Being the proverbial chip off the old block, Crest Builder Holdings Bhd Group Managing Director Eric Yong Shang Ming has been groomed by his late father to take over the family business ever since young. At 34, the eligible bachelor epitomises one of the next-generation developers and among the country’s youngest managing directors of a publicly traded company since assuming leadership on Sept 3, 2015. He was also counted among Prestige’s Top 40 Under 40 as far back as 2009.

While many would have balked at taking over such a huge leadership position at a relatively young age, Eric moved into his current role with relative ease two years ago. He credits this wholly to the foresight of his father, Crest Builder Founder Yong Soon Chow, 63, whom he says is his role model and mentor.

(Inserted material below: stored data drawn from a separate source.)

(** C32: on a capability list that ends, [initMSIX]'s walk ends too: it picks the
  first MSI-X capability, without one the last MSI capability, and reports
  none when there is neither; it sets the [msix] flag to match.  The list is
  that of function 0, reached from the pointer of the function asked for. *)
Theorem find_capability_prefers_msix fuel msi bus dev fn l s :
0 <= bus < 256 → 0 <= dev < 32 → 0 <= fn < 8 → 0 <= msi → msi + 8 <= 2 ^ 64 →
cap_chain s bus dev (PCI_HEADER_CAPABILITIES_POINTER (pci_cfg s bus dev fn 0xD)) l →
(length l < fuel)%nat →
wp (find_capability fuel msi bus dev fn)
  (λ r s', r = found_of (cap_choice l None) ∧ msix_of msi (cap_choice l None) (memory s') ∧
     flag_frame msi s s') s.
Proof.
intros Hb Hd Hf Hm0 Hm Hc Hfuel. unfold find_capability. wp_step.
eapply wp_eq; [apply getPCIData_ok; unfold PCI_HEADER_CAPABILITIES_PTR_RESERVED; lia|].
rewrite (Z.div_small dev 32), (Z.mod_small dev 32), Z.lor_0_r by lia.
change (PCI_HEADER_CAPABILITIES_PTR_RESERVED / 4) with 0xD.
apply (cap_walk_ok msi bus dev l fuel _ None); try done.
- eapply cap_chain_ext; [|exact Hm|exact Hc]. apply flag_frame_select. by split; [reflexivity|].
- apply flag_frame_select. by split; [reflexivity|].
Qed.
End capabilities.

(** ** Witnesses *)

(** A chipset with the configuration space [cfg]. *)
Definition pci_ports (cfg : Z → Z → Z → Z → Z) : Ports := {|
  inb := λ _, mret 0;
  outb := λ _ _, mret tt;
  ind := λ p s, let a := globals s g_pciAddress in
    Ok (if p =? 0xCFC then u32 (cfg (bits a 16 8) (bits a 11 5) (bits a 8 3) (bits a 2 6)) else 0) s;
  outd := λ p v, if p =? 0xCF8 then gwrite g_pciAddress v else mret tt
|}.
Definition pci_ports_bus cfg : @PciBus (pci_ports cfg).
Proof.
  refine (@Build_PciBus (pci_ports cfg) (λ _ b d f r, u32 (cfg b d f r)) _ _ _ _).
  - intros. apply u32_range.
  - done.
  - done.
  - done.
Defined.

(** Bus 0 has a host bridge (device 0) and an AHCI controller (device 3), bus 1 a
    network card (device 2).  The controller has an MSI capability at 0x40 and an
    MSI-X capability at 0x50. *)
Definition example_cfg (b d f r : Z) : Z :=
  if (b =? 0) && (d =? 0) then (if r =? 0 then 0x12378086 else if r =? 2 then 0x06000000 else 0)
  else if (b =? 1) && (d =? 2) then (if r =? 0 then 0x10008086 else if r =? 2 then 0x02000000 else 0)
  else if (b =? 0) && (d =? 3) then
    (if r =? 0 then 0x29228086 else if r =? 2 then 0x01060100 else if r =? 0xD then 0x40
     else if r =? 0x10 then 0x00805005 else if r =? 0x14 then 0x00030011 else 0)
  else 0xFFFFFFFF.

Definition scan_machine : machine := set_global g_pciAlloc 10 (set_global g_pciDevice 0x8000 machine0).

(** Three devices; the card on bus 1 is entered as device 34 of bus 0. *)
Lemma scanBus_enumerates_witness :
  @slots_below (pci_ports example_cfg) (pci_ports_bus example_cfg) scan_machine 0 255 = [0; 3; 34] ∧
  wp (@scanBus (pci_ports example_cfg)
        {| kmalloc _ := mret 0; kmallocAligned _ := mret 0; kfree _ := mret tt; krealloc _ _ := mret 0 |} 0)
     (λ _, @scanned (pci_ports example_cfg) (pci_ports_bus example_cfg) scan_machine 0 0x8000
        (@slots_below (pci_ports example_cfg) (pci_ports_bus example_cfg) scan_machine 0 255)) scan_machine.
Proof.
  assert (@slots_below (pci_ports example_cfg) (pci_ports_bus example_cfg) scan_machine 0 255 = [0; 3; 34])
    as E by by vm_compute.
  split; [exact E|].
  apply (@scanBus_enumerates (pci_ports example_cfg) (pci_ports_bus example_cfg) _ 0 0x8000 scan_machine);
    rewrite ?E; done || (cbn; lia).
Defined.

The patriarch played no small role in having built the company from ground zero – transforming what was once a pure construction player to the formidable contractor-cum-developer Crest Builder it is known as today. His father was instrumental for not only building up the company but his son as well. Even when the elder  Yong was diagnosed with cancer in 2013 and undergoing treatment, he had the foresight to implement succession planning as the backup plan for his son.

Upon the passing of his father in 2015, all eyes were on young Eric to see if he could carry on his father’s legacy. And, the results now speak for themselves.

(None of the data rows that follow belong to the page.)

(* ===== verification/Hpet.v ===== *)
(** * hpet.c: the high precision event timer

    The members of the static struct [hpet] are globals; its register block is
    reached through [Mmio].  [registerTimer] of timer.c works on the state of
    Timer.v and is a parameter here. *)

From S2P Require Import Prelude Kmonad Mem Layout Device Heap Vmm Timer.

Definition acpiHPET : layout :=
  Layout Packed [U32 "signature"; U32 "length"; U8 "revision"; U8 "checksum"; Arr U8 "oemid" 6;
    U64 "oemTableid"; U32 "oemRevision"; Arr U8 "creatorid" 4; U32 "creatorRevision";
    U32 "eventTimerBlockID"; U32 "upper"; U64 "bar"; U8 "hpetNum"; U16 "minClockTick";
    U8 "pageProtection"].
Definition hpetTimerMMIO : layout :=
  Layout Packed [U64 "configCapability"; U64 "compareValue"; U64 "interruptRoute"; U64 "pad0"].
Definition hpetMMIO : layout :=
  Layout Packed [U64 "capabilities"; U64 "pad0"; U64 "configuration"; U64 "pad1"; U64 "interruptStatus";
    U64 "pad2"; U64 "mainCounter"; U64 "pad3"; Arr (Sub hpetTimerMMIO) "timer" 32].

Definition HPET_GENERAL_CAPABILITIES_TIMERS (cap : Z) : Z := Z.land (Z.shiftr cap 8) 0x0F.
Definition HPET_GENERAL_CAPABILITIES_COUNT_SIZE (cap : Z) : Z := Z.land (Z.shiftr cap 13) 0x1.
Definition HPET_GENERAL_CAPABILITIES_LEG_ROUTE (cap : Z) : Z := Z.land (Z.shiftr cap 15) 0x1.
Definition HPET_GENERAL_CAPABILITIES_CLOCK_PER (cap : Z) : Z := Z.shiftr cap 32.
Definition HPET_MAIN_COUNTER_VAL : Z := 0xF0.
Definition HPET_TIMER_BASE_OFFSET (timer : Z) : Z := 0x100 + timer * 0x20.
Definition HPET_TIMER_CONFIG_OFFSET : Z := 0x0.
Definition HPET_TIMER_COMPAR_OFFSET : Z := 0x8.
Definition HPET_TIMER_32MODE_CNF : Z := Z.shiftl 1 8.

Section hpet.
Context {MM : Mmio} {VO : VmemPhysOps}.
(** Calling a callback with its argument, and [registerTimer]. *)
Variables (call : Z → Z → M machine unit) (registerTimer : Z → Z → M machine unit).
(** The address of [setTimer]. *)
Variable sym_setTimer : Z.

(** [hpet.mmio->timer[i]] *)
Definition timer_at (i : Z) : M machine Z :=
mmio ← gread g_hpetMmio;
mret (mmio + fld hpetMMIO "timer" + size_of hpetTimerMMIO * i).

Definition hpetInterrupt : M machine unit :=
t ← timer_at 0;
_ ← str hpetTimerMMIO "compareValue" t 0;
cb ← gread g_hpetCallback;
if cb =? 0 then fail WildCall else call cb 0.

(** The scaled time [t] is computed and not used.  The value the C function
  would have to return is undefined; no caller uses it. *)
Definition setTimer (time : Z) (ns : bool) (cb timer : Z) : M machine unit :=
mmio ← gread g_hpetMmio;
count ← ldr hpetMMIO "mainCounter" mmio;
t ← timer_at timer;
_ ← str hpetTimerMMIO "compareValue" t (u64 (count + time));
gwrite g_hpetCallback cb.

(** The body of the loop of [initHPET]. *)
Definition reset_timer (i : Z) : M machine unit :=
ext ← gread g_hpetExtended;
_ ← when (negb (ext =? 0)) (
      t ← timer_at i;
      c ← ldr hpetTimerMMIO "configCapability" t;
      _ ← str hpetTimerMMIO "configCapability" t (Z.lor c HPET_TIMER_32MODE_CNF);
      c ← ldr hpetTimerMMIO "configCapability" t;
      str hpetTimerMMIO "configCapability" t (Z.lxor c HPET_TIMER_32MODE_CNF));
t ← timer_at i;
str hpetTimerMMIO "compareValue" t 0.

Definition initHPET (ptr : Z) : M machine unit :=
bar ← ldf acpiHPET "bar" ptr;
virt ← vmallocPhys bar (size_of hpetMMIO) (vType_value VTYPE_MMIO)
         (Z.lor (Z.lor VFLAG_WRITE VFLAG_MAKE) VFLAG_WT);
_ ← gwrite g_hpetMmio virt;
_ ← kassert (negb (s32 virt =? 0)) "Allocating a virtual address failed";
bar ← ldf acpiHPET "bar" ptr;
_ ← gwrite g_hpetPhys bar;
mmio ← gread g_hpetMmio;
cap ← ldr hpetMMIO "capabilities" mmio;
_ ← gwrite g_hpetTimers (u8 (HPET_GENERAL_CAPABILITIES_TIMERS cap));
_ ← gwrite g_hpetExtended (HPET_GENERAL_CAPABILITIES_COUNT_SIZE cap);
_ ← gwrite g_hpetLegacy (HPET_GENERAL_CAPABILITIES_LEG_ROUTE cap);
clk ← ldf acpiHPET "minClockTick" ptr;
_ ← gwrite g_hpetMinClock clk;
_ ← gwrite g_hpetPeriod (u32 (HPET_GENERAL_CAPABILITIES_CLOCK_PER cap));
prot ← ldf acpiHPET "pageProtection" ptr;
_ ← gwrite g_hpetProtection prot;
timers ← gread g_hpetTimers;
_ ← for_range 0 timers reset_timer;
registerTimer TIMER_TYPE_HPET sym_setTimer.
End hpet.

“I have been sitting on the board with the back-up succession plan already in place. It has been two years since my dad’s passing and the property business does an average 15% – 20% profit margin yearly. We are still achieving that,” says Eric.

Seated at the penthouse office which used to belong to his father, Eric cuts a youthful figure against the slightly imposing traditional backdrop behind which sits a huge ship figurine, a collectible of his dad’s. Just as he describes his father’s strict management style and influence as being more skewered towards Chinese sensibilities, Eric who graduated from City University, London in 2003 majoring in Civil Engineering, says he adopts a more flexible, open management style.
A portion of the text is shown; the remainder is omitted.